- TASK TO COMPLETE: Lines in the listing below containing the string "server" are to be identified and copied.

BEGIN

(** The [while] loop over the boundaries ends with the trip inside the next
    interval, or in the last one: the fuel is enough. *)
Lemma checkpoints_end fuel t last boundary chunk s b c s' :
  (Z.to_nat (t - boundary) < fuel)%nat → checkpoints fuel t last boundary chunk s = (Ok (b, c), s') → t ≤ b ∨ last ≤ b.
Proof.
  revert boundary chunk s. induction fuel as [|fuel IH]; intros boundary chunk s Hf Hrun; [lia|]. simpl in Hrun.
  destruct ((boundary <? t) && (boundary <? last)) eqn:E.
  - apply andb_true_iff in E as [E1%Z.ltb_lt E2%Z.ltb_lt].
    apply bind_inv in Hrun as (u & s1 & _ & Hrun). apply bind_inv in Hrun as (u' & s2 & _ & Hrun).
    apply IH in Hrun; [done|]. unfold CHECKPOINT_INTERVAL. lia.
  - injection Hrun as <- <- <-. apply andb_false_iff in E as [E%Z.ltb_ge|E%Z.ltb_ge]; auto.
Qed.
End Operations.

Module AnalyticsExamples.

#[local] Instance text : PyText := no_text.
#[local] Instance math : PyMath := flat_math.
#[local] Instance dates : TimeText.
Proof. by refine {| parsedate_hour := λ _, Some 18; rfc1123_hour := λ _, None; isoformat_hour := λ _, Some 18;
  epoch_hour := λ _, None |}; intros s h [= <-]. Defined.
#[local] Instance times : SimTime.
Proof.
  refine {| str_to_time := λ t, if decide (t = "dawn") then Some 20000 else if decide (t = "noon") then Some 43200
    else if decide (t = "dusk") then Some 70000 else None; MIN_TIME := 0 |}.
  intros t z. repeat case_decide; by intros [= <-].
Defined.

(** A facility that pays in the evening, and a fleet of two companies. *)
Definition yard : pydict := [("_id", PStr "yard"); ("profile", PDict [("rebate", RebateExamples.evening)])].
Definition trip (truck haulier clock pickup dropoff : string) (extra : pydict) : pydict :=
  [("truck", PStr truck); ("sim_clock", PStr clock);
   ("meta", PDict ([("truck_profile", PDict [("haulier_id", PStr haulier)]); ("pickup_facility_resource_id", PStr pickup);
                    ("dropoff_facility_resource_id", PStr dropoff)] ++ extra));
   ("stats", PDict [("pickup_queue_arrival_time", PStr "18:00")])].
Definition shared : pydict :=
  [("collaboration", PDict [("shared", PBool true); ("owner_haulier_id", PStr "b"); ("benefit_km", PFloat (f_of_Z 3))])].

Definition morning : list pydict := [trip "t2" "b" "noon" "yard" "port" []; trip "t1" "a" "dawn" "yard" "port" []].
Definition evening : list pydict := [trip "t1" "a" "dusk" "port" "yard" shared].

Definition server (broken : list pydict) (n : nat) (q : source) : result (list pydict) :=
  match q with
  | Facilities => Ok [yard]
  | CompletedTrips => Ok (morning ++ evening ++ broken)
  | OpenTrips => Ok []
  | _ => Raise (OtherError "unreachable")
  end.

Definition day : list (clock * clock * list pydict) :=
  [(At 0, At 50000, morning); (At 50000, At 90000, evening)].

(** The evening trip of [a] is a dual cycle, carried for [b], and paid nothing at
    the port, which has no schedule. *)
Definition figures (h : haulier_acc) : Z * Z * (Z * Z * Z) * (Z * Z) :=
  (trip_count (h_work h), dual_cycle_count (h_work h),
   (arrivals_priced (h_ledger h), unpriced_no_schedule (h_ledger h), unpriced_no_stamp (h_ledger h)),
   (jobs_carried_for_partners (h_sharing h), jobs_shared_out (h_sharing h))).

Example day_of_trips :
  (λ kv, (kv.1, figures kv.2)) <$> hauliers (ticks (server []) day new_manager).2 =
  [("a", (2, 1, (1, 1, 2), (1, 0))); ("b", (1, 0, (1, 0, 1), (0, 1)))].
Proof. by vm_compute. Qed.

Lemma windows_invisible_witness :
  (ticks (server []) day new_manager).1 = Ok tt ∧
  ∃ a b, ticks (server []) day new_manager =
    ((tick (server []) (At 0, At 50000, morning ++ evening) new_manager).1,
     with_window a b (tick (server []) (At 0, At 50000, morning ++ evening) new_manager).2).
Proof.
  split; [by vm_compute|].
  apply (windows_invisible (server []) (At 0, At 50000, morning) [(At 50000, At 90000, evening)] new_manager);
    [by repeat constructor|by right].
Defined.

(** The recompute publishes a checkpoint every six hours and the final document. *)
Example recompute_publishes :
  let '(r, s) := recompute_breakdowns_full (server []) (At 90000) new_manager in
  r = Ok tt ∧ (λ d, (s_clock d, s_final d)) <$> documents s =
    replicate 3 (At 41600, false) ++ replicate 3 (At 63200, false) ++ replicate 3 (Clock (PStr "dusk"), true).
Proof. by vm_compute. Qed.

END
BEGIN

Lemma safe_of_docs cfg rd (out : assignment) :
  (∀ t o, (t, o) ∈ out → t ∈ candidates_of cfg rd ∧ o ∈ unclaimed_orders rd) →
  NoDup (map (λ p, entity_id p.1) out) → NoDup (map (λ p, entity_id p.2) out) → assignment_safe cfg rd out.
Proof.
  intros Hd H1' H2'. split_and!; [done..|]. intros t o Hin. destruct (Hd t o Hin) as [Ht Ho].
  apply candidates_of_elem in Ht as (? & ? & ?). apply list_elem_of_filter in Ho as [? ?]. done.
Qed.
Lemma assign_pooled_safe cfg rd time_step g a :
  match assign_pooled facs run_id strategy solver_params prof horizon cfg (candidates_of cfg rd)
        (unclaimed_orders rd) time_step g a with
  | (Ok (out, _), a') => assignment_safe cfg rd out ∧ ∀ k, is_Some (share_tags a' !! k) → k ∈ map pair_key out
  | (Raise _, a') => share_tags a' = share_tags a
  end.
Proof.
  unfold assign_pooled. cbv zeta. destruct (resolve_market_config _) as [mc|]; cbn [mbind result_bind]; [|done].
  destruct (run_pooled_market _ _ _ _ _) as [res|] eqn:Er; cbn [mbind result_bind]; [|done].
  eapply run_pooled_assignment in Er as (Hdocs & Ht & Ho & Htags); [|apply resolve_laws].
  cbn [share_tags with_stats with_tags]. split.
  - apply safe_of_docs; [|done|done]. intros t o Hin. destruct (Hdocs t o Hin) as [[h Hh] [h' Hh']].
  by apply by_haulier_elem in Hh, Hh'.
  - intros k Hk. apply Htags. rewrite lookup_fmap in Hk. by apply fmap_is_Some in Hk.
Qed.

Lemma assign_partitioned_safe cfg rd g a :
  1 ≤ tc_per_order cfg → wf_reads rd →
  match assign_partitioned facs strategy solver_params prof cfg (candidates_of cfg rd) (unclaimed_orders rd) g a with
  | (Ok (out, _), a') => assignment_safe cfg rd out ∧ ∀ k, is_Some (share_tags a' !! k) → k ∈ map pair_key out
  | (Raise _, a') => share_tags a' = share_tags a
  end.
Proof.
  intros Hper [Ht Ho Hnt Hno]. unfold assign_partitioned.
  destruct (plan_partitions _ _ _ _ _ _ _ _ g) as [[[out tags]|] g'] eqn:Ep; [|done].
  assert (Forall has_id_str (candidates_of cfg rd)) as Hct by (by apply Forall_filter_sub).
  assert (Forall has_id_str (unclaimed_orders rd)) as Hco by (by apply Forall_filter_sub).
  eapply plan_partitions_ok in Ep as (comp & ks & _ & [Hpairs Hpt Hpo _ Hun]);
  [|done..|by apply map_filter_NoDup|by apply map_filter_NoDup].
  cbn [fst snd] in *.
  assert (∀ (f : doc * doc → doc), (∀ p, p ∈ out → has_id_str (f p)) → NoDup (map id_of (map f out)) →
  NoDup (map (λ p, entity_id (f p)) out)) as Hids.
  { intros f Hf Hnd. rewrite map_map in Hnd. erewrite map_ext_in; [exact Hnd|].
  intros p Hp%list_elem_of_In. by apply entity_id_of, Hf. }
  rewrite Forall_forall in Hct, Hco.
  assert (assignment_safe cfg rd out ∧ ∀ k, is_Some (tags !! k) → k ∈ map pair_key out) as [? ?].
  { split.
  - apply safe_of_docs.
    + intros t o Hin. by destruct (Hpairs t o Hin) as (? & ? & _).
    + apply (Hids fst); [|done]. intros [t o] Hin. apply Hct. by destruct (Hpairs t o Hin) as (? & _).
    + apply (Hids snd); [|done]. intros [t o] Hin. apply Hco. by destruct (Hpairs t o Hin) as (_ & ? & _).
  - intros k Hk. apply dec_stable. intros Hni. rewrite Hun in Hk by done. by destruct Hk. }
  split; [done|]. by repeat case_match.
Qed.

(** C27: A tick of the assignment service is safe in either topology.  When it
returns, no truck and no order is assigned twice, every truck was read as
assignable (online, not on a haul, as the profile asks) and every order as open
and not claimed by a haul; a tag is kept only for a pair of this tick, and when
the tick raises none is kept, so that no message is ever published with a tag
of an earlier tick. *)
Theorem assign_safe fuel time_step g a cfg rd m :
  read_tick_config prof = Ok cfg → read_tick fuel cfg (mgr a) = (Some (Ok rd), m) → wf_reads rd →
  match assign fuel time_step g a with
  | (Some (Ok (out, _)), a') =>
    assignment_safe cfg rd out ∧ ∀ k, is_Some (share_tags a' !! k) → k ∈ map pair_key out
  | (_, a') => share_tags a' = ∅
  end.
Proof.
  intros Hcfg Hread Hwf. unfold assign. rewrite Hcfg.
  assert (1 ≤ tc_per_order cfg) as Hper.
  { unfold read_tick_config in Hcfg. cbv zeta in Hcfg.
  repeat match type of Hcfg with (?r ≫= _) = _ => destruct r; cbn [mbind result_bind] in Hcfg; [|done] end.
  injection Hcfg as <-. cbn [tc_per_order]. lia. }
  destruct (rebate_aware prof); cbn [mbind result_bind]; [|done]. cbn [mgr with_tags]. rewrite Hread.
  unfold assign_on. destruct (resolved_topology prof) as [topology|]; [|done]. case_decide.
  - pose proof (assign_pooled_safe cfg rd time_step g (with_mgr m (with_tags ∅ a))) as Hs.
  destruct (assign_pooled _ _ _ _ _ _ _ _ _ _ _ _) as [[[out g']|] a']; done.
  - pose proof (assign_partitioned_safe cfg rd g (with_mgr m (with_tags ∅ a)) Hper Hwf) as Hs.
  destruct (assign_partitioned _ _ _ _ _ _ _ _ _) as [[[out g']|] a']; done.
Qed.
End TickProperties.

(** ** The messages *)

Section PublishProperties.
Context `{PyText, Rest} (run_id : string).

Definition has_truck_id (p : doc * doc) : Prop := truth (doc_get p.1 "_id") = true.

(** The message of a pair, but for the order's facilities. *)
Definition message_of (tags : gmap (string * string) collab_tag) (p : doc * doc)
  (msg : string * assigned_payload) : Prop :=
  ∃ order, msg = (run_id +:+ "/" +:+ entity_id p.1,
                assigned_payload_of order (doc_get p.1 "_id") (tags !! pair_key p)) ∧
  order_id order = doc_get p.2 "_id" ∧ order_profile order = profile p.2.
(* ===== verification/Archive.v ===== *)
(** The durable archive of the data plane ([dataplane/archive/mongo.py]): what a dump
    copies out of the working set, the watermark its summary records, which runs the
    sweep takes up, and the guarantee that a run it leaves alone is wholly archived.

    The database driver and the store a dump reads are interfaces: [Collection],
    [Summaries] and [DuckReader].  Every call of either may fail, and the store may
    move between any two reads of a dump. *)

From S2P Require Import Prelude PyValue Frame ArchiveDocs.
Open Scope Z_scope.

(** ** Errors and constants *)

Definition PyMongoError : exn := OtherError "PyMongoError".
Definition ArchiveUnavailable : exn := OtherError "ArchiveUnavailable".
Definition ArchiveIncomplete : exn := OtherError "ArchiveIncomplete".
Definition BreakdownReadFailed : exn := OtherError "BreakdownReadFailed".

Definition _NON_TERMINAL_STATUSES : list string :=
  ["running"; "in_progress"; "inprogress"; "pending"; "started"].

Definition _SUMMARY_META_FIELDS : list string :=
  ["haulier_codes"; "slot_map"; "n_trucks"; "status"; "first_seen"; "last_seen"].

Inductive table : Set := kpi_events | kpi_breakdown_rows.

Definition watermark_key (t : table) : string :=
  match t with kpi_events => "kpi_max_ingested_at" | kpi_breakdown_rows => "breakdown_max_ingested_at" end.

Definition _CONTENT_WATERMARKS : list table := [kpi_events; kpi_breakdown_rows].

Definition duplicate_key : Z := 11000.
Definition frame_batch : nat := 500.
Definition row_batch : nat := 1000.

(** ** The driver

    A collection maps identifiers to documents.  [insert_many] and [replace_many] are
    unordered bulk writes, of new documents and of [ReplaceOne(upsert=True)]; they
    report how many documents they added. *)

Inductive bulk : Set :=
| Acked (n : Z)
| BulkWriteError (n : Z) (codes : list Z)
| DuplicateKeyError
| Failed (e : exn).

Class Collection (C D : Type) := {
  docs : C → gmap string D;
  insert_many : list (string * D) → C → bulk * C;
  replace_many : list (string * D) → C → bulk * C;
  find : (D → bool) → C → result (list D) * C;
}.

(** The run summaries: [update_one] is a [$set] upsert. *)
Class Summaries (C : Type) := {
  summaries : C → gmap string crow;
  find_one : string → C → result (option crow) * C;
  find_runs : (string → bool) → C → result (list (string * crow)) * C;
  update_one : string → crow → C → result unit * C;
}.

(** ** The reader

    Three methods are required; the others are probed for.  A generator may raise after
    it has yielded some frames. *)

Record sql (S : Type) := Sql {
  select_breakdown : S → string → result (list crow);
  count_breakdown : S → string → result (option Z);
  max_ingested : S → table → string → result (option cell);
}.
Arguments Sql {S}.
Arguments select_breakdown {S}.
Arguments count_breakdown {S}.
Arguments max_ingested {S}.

END
BEGIN

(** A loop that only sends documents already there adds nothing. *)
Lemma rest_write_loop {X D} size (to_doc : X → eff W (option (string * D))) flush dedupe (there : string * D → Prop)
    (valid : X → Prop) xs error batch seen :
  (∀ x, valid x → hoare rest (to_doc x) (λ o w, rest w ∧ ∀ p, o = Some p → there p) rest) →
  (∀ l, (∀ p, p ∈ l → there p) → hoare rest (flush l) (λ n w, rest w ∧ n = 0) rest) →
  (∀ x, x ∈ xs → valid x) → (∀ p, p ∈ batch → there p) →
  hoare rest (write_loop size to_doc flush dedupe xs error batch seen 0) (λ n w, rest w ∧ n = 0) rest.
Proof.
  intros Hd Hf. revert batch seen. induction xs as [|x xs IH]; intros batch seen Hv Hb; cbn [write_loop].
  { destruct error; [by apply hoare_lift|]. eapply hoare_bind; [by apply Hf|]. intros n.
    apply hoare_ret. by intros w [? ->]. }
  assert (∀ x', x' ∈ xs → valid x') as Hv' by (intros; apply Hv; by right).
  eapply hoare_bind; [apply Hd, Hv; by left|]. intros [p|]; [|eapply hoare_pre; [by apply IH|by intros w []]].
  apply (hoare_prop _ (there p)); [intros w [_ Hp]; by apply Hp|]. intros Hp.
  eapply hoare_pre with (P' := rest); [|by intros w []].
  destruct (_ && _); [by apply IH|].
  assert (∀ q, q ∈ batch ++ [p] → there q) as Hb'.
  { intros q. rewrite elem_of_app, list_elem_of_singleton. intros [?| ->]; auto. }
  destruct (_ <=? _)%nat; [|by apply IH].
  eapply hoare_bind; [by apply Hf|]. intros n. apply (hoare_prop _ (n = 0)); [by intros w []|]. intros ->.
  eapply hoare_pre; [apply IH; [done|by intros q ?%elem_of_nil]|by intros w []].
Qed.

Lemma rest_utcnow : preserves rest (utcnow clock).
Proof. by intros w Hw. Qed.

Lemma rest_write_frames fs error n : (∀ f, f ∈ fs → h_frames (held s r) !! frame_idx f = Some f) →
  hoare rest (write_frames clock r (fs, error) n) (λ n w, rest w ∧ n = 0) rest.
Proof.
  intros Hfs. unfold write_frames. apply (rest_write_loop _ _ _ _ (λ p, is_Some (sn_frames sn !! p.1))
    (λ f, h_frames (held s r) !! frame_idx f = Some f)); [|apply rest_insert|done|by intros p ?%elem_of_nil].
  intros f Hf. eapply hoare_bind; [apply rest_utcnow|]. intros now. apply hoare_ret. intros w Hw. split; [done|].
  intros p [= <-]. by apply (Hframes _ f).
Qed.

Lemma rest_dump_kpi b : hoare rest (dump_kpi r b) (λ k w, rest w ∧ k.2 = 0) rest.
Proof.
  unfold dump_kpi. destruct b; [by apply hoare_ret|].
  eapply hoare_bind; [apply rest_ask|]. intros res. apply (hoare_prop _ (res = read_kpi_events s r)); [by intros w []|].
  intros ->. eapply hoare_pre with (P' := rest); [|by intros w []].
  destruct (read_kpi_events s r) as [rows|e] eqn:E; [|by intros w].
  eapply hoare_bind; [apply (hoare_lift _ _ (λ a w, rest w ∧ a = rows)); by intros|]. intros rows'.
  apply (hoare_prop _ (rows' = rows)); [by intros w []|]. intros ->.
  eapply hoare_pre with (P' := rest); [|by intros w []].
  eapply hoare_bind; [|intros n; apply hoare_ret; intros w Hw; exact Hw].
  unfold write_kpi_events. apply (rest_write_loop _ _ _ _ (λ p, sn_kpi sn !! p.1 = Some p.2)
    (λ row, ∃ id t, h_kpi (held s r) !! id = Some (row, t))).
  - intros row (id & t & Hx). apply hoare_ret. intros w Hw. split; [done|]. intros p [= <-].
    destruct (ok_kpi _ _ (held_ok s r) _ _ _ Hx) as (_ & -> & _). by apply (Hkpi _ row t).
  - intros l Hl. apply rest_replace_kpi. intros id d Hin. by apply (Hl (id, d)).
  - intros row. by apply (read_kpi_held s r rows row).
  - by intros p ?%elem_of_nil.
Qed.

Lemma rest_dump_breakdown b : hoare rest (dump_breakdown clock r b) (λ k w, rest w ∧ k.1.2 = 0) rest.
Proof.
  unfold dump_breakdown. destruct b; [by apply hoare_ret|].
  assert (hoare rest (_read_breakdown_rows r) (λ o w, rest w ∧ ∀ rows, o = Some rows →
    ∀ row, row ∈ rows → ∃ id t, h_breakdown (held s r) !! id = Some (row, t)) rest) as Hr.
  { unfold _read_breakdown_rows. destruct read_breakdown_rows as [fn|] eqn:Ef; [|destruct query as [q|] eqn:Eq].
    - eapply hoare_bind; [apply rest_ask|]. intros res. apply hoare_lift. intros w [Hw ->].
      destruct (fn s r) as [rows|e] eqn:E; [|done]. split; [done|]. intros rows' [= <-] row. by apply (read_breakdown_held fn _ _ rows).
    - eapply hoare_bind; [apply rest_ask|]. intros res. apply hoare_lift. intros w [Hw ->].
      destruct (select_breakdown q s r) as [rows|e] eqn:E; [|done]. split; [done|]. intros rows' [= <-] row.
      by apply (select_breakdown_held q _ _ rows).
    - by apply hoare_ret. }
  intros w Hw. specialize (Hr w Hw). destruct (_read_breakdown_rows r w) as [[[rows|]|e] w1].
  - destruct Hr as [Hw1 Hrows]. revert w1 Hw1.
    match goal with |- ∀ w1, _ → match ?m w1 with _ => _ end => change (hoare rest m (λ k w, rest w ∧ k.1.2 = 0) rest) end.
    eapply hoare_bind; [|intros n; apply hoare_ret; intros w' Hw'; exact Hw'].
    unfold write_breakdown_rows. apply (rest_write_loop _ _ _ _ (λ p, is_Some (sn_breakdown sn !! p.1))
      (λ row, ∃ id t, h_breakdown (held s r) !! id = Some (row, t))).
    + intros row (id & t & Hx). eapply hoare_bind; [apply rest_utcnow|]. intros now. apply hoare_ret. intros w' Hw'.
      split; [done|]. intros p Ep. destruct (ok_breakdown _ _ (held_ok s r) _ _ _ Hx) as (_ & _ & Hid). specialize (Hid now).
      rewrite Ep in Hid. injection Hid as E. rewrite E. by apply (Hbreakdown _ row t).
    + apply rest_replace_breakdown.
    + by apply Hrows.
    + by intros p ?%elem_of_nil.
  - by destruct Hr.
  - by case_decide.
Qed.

END

- EXERCISE RESPONSE:
Definition server (broken : list pydict) (n : nat) (q : source) : result (list pydict) :=
  (λ kv, (kv.1, figures kv.2)) <$> hauliers (ticks (server []) day new_manager).2 =
  (ticks (server []) day new_manager).1 = Ok tt ∧
  ∃ a b, ticks (server []) day new_manager =
    ((tick (server []) (At 0, At 50000, morning ++ evening) new_manager).1,
     with_window a b (tick (server []) (At 0, At 50000, morning ++ evening) new_manager).2).
  apply (windows_invisible (server []) (At 0, At 50000, morning) [(At 50000, At 90000, evening)] new_manager);
  let '(r, s) := recompute_breakdowns_full (server []) (At 90000) new_manager in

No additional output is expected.